▶ _Dataset records_
◆ ◆ ◆ ◆ ◆ ◆ ◆
(** * Voice agent backend: a shallow embedding and its verified properties

  The development follows the Python backend under [backend/app]:
  - [services/audio_processor.py]   audio validation,
  - [services/speech_to_text.py]    transcription and confidence estimate,
  - [services/session_manager.py]   the conversation store,
  - [services/chat_service.py]      response generation with persistence,
  - [services/text_to_speech.py]    speech synthesis,
  - [api/websocket.py]              the connection registry and the
                                    streaming message handlers,
  - [api/endpoints.py]              the REST endpoints for chat, speech to
                                    text, voice interaction and sessions.

  Pure code is embedded as functions.  Code that raises returns a
  [result]; code that mutates the registry, the store or the wire threads
  a [state].  Everything outside the repository (the audio decoder, the
  HTTP clients, base64, the clock and the identifier generator) is a field
  of an explicit backend record or an explicit draw, so every definition
  computes on concrete inputs. *)

From Stdlib Require Import ZArith List String Ascii Bool Floats Uint63 Lia.
From stdpp Require Import base gmap strings list sorting pretty.
(** X10: two jobs of one new identity submitted one after the other (pool
    size at least 2): the first call creates the lane, the second finds it;
    [Impersonate] is called once, one queue and one worker are added, and
    the queue holds the two jobs in submission order. *)
Theorem RunAsync_twice_same_identity
    σ t1 t2 p job1 job2 userIdentity k8sClient n1 n2 :
  t1 ≠ t2 →
  goroutines σ !! t1 = Some {| prog := RunAsync p job1; holds := false |} →
  goroutines σ !! t2 = Some {| prog := RunAsync p job2; holds := false |} →
  GetUserIdentity (obj job1) = Ok userIdentity →
  GetUserIdentity (obj job2) = Ok userIdentity →
  userIdentity ≠ NoUserIdentity →
  mutex σ = false →
  lanes σ !! userIdentity = None →
  Impersonate (length (impersonateCalls σ)) userIdentity = Ok k8sClient →
  2 ≤ poolSize p →
  (10 ≤ n1)%nat → (6 ≤ n2)%nat →
  let σ' := steps n2 t2 (steps n1 t1 σ) in
  goroutines σ' !! t1 = Some {| prog := Ret RVoid; holds := false |} ∧
  goroutines σ' !! t2 = Some {| prog := Ret RVoid; holds := false |} ∧
  pool σ' =
    set_queues (λ m, <[userIdentity := length (chans σ)]> m) (pool σ) ∧
  chans σ' =
    chans σ ++ [{| buf := [job1; job2]; cap := poolSize p; closed := false |}] ∧
  started σ' =
    started σ ++
    [(newK8sWorkerWithClient ("impersonation-" +:+ userIdentity) 1 k8sClient
        (length (chans σ)),
      ctx (pool σ))] ∧
  impersonateCalls σ' = impersonateCalls σ ++ [userIdentity].
Proof.
  intros Hne Hg1 Hg2 Hid1 Hid2 Hsent Hfree Hnone Himp Hsize Hn1 Hn2 σ'.
  pose proof (RunAsync_ops_new_lane σ p job1 userIdentity k8sClient
                Hid1 Hsent Hfree Hnone Himp ltac:(lia)) as Hops1.
  apply (exec_ops_ge 10 n1) in Hops1; [|done|done].
  set (σ1 := steps n1 t1 σ) in *.
  assert (Hσ1 : σ1 = set_goroutines
    (λ gs, <[t1 := {| prog := Ret RVoid; holds := false |}]> gs)
    (lane_added σ (poolSize p) userIdentity k8sClient job1)).
  { subst σ1. rewrite (steps_exec_ops _ _ _ _ Hg1). simpl prog; simpl holds.
    by rewrite Hops1. }
  assert (Hg2' : goroutines σ1 !! t2 =
    Some {| prog := RunAsync p job2; holds := false |}).
  { subst σ1. by rewrite (steps_other _ _ _ _ _ Hg1). }
  assert (Hg1' : goroutines σ1 !! t1 =
    Some {| prog := Ret RVoid; holds := false |}).
  { subst σ1. rewrite (steps_self _ _ _ _ Hg1). simpl prog; simpl holds.
    by rewrite Hops1. }
  assert (Hfree1 : mutex σ1 = false) by by rewrite Hσ1.
  assert (Hlane1 : lanes σ1 !! userIdentity = Some (length (chans σ))).
  { rewrite Hσ1. apply lookup_insert_eq. }
  assert (Hch1 : chans σ1 !! length (chans σ) =
    Some {| buf := [job1]; cap := poolSize p; closed := false |}).
  { rewrite Hσ1. by apply list_lookup_middle. }
  pose proof (RunAsync_ops_existing_lane σ1 p job2 userIdentity
                (length (chans σ))
                {| buf := [job1]; cap := poolSize p; closed := false |}
                Hid2 Hsent Hfree1 Hlane1 Hch1 eq_refl ltac:(simpl; lia))
    as Hops2.
  apply (exec_ops_ge 6 n2) in Hops2; [|done|done].
  subst σ'. rewrite (steps_self _ _ _ _ Hg2').
  rewrite (steps_other _ _ _ _ _ Hg2') by done.
  rewrite (steps_exec_ops _ _ _ _ Hg2'). simpl prog; simpl holds.
  rewrite Hops2. cbn [fst snd].
  split_and?; [done|done|by rewrite Hσ1| |by rewrite Hσ1|by rewrite Hσ1].
  rewrite Hσ1. cbn [chans set_chans set_goroutines lane_added].
  rewrite <-(Nat.add_0_r (length (chans σ))) at 1.
  by rewrite insert_app_r.
Qed.

End Submit.

(** ** The shape of the pool along every schedule *)

Section Shape.
Context `{W : Collaborators}.

Abbreviation lanes σ := (impersonationWorkersQueues (pool σ)).
Abbreviation mutex σ := (impersonationWorkersLock (pool σ)).

Lemma runs_free_mono size q0 nch nch' p :
  runs_free size q0 nch p → (nch ≤ nch')%nat → runs_free size q0 nch' p.
Proof.
  intros Hp. revert nch'.
  induction Hp as [| | | ? ? ? _ IH | | | ? ? Hk | | | |]; intros nch' Hle;
    eauto with running.
  - constructor; [lia|auto].
  - constructor. intros m nch'' Hle' Hm. apply Hk; [lia|done].
Qed.

Lemma RunAsync_push_runs_held size q0 m nch userIdentity job q :
  m !! userIdentity = Some q → (q < nch)%nat →
  runs_held size q0 m nch NoPending (RunAsync_push userIdentity job).
Proof.
  intros Hq Hlt. unfold RunAsync_push. constructor. rewrite Hq.
  auto with running.
Qed.

Lemma RunAsync_locked_runs_held p m nch userIdentity job :
  (∀ key q, m !! key = Some q → (q < nch)%nat) →
  runs_held (poolSize p) (jobsQueue p) m nch NoPending
    (RunAsync_locked p userIdentity job).
Proof.
  intros Hm. unfold RunAsync_locked. constructor.
  destruct (m !! userIdentity) as [q|] eqn:Hq; simpl.
  - eapply RunAsync_push_runs_held; eauto.
  - unfold createUserWorker. constructor; [done|]. intros [k8sClient|err].
    + constructor. constructor. constructor; [done|done|].
      eapply RunAsync_push_runs_held; [apply lookup_insert_eq|lia].
    + auto with running.
Qed.

Lemma RunAsync_runs_free p nch job :
  (jobsQueue p < nch)%nat →
  runs_free (poolSize p) (jobsQueue p) nch (RunAsync p job).
Proof.
  intros Hq0. unfold RunAsync. constructor. intros [userIdentity|err];
    [|auto with running].
  destruct (String.eqb userIdentity NoUserIdentity); [auto with running|].
  constructor. intros m nch' _ Hm. by apply RunAsync_locked_runs_held.
Qed.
◆ ◆ ◆ ◆ ◆ ◆ ◆
▶ _The task_
Every line above that holds the word "backend" is to be found and copied.

▶ _Answer box_
(** * Voice agent backend: a shallow embedding and its verified properties
  The development follows the Python backend under [backend/app]:
  of an explicit backend record or an explicit draw, so every definition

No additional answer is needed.